**Collection entries**
::::
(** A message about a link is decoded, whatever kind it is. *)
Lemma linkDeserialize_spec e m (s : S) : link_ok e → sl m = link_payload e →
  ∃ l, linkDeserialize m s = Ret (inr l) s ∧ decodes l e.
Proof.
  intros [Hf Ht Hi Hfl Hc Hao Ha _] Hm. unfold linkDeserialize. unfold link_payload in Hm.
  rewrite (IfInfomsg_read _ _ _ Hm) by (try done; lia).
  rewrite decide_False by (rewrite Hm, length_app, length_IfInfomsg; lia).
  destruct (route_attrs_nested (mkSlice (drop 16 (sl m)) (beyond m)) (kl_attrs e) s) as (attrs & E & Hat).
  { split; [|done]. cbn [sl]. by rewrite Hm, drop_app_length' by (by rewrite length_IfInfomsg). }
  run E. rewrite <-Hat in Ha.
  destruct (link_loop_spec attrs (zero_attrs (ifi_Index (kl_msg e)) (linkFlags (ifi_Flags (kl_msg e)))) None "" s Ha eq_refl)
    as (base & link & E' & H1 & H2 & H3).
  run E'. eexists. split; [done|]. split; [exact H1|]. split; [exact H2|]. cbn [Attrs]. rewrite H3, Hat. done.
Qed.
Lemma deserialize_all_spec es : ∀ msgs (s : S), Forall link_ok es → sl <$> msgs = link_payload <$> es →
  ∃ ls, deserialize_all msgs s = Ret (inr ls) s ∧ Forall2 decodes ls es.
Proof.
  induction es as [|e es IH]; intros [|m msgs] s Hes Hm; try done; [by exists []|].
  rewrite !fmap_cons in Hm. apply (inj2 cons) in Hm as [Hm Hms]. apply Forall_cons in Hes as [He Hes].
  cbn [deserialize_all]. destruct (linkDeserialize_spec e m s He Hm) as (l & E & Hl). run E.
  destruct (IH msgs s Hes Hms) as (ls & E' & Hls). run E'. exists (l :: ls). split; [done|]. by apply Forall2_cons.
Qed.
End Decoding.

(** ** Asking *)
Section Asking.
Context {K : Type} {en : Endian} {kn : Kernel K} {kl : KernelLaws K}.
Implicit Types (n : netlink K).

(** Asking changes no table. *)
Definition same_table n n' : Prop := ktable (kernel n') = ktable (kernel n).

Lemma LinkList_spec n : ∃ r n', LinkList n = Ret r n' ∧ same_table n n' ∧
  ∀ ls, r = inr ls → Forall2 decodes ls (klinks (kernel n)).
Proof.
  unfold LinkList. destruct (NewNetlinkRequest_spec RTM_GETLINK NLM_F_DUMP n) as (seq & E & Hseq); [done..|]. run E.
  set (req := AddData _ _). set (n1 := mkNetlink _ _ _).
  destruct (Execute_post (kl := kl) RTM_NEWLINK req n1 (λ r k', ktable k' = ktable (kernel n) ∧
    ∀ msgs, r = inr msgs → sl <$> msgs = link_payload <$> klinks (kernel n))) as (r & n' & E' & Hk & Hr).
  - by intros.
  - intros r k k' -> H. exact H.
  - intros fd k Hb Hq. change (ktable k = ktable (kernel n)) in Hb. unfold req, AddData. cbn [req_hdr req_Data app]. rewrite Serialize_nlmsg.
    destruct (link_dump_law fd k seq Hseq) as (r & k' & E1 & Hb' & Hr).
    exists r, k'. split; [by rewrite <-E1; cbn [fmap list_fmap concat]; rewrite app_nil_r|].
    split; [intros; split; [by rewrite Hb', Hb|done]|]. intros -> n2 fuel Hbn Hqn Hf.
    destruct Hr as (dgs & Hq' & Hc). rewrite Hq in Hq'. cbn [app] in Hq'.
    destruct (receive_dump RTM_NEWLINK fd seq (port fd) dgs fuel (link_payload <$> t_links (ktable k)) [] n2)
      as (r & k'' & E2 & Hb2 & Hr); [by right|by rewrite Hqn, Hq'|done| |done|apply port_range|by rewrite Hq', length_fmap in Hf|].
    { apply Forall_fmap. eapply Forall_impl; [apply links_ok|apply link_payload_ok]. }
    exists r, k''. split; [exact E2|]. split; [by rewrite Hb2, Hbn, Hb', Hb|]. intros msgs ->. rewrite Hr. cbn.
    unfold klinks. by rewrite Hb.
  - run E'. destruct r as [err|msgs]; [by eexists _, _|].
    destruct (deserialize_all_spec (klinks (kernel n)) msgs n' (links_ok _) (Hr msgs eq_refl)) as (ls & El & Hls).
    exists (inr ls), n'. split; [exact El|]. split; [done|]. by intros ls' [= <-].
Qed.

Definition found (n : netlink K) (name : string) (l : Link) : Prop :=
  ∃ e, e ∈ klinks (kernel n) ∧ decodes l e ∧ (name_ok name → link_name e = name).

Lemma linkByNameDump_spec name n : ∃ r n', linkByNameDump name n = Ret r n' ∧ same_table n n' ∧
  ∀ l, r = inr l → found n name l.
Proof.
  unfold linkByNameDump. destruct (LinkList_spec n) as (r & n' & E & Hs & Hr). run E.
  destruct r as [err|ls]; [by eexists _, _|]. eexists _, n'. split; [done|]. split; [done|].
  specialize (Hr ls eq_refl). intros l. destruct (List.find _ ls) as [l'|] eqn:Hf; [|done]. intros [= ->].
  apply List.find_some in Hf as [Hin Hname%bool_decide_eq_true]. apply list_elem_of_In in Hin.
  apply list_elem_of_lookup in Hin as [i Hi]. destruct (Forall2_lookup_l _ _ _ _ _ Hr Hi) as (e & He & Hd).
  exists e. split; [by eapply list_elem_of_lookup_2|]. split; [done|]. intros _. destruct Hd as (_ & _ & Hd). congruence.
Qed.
::::
**THE PROBLEM**
Could you set down, exactly as written, the lines above between the one holding "decodes l e." and the one holding "unfold LinkList. destruct", inclusive, and nothing more?

**THE ANSWER**
  ∃ l, linkDeserialize m s = Ret (inr l) s ∧ decodes l e.
Proof.
  intros [Hf Ht Hi Hfl Hc Hao Ha _] Hm. unfold linkDeserialize. unfold link_payload in Hm.
  rewrite (IfInfomsg_read _ _ _ Hm) by (try done; lia).
  rewrite decide_False by (rewrite Hm, length_app, length_IfInfomsg; lia).
  destruct (route_attrs_nested (mkSlice (drop 16 (sl m)) (beyond m)) (kl_attrs e) s) as (attrs & E & Hat).
  { split; [|done]. cbn [sl]. by rewrite Hm, drop_app_length' by (by rewrite length_IfInfomsg). }
  run E. rewrite <-Hat in Ha.
  destruct (link_loop_spec attrs (zero_attrs (ifi_Index (kl_msg e)) (linkFlags (ifi_Flags (kl_msg e)))) None "" s Ha eq_refl)
    as (base & link & E' & H1 & H2 & H3).
  run E'. eexists. split; [done|]. split; [exact H1|]. split; [exact H2|]. cbn [Attrs]. rewrite H3, Hat. done.
Qed.
Lemma deserialize_all_spec es : ∀ msgs (s : S), Forall link_ok es → sl <$> msgs = link_payload <$> es →
  ∃ ls, deserialize_all msgs s = Ret (inr ls) s ∧ Forall2 decodes ls es.
Proof.
  induction es as [|e es IH]; intros [|m msgs] s Hes Hm; try done; [by exists []|].
  rewrite !fmap_cons in Hm. apply (inj2 cons) in Hm as [Hm Hms]. apply Forall_cons in Hes as [He Hes].
  cbn [deserialize_all]. destruct (linkDeserialize_spec e m s He Hm) as (l & E & Hl). run E.
  destruct (IH msgs s Hes Hms) as (ls & E' & Hls). run E'. exists (l :: ls). split; [done|]. by apply Forall2_cons.
Qed.
End Decoding.

(** ** Asking *)
Section Asking.
Context {K : Type} {en : Endian} {kn : Kernel K} {kl : KernelLaws K}.
Implicit Types (n : netlink K).

(** Asking changes no table. *)
Definition same_table n n' : Prop := ktable (kernel n') = ktable (kernel n).

Lemma LinkList_spec n : ∃ r n', LinkList n = Ret r n' ∧ same_table n n' ∧
  ∀ ls, r = inr ls → Forall2 decodes ls (klinks (kernel n)).
Proof.
  unfold LinkList. destruct (NewNetlinkRequest_spec RTM_GETLINK NLM_F_DUMP n) as (seq & E & Hseq); [done..|]. run E.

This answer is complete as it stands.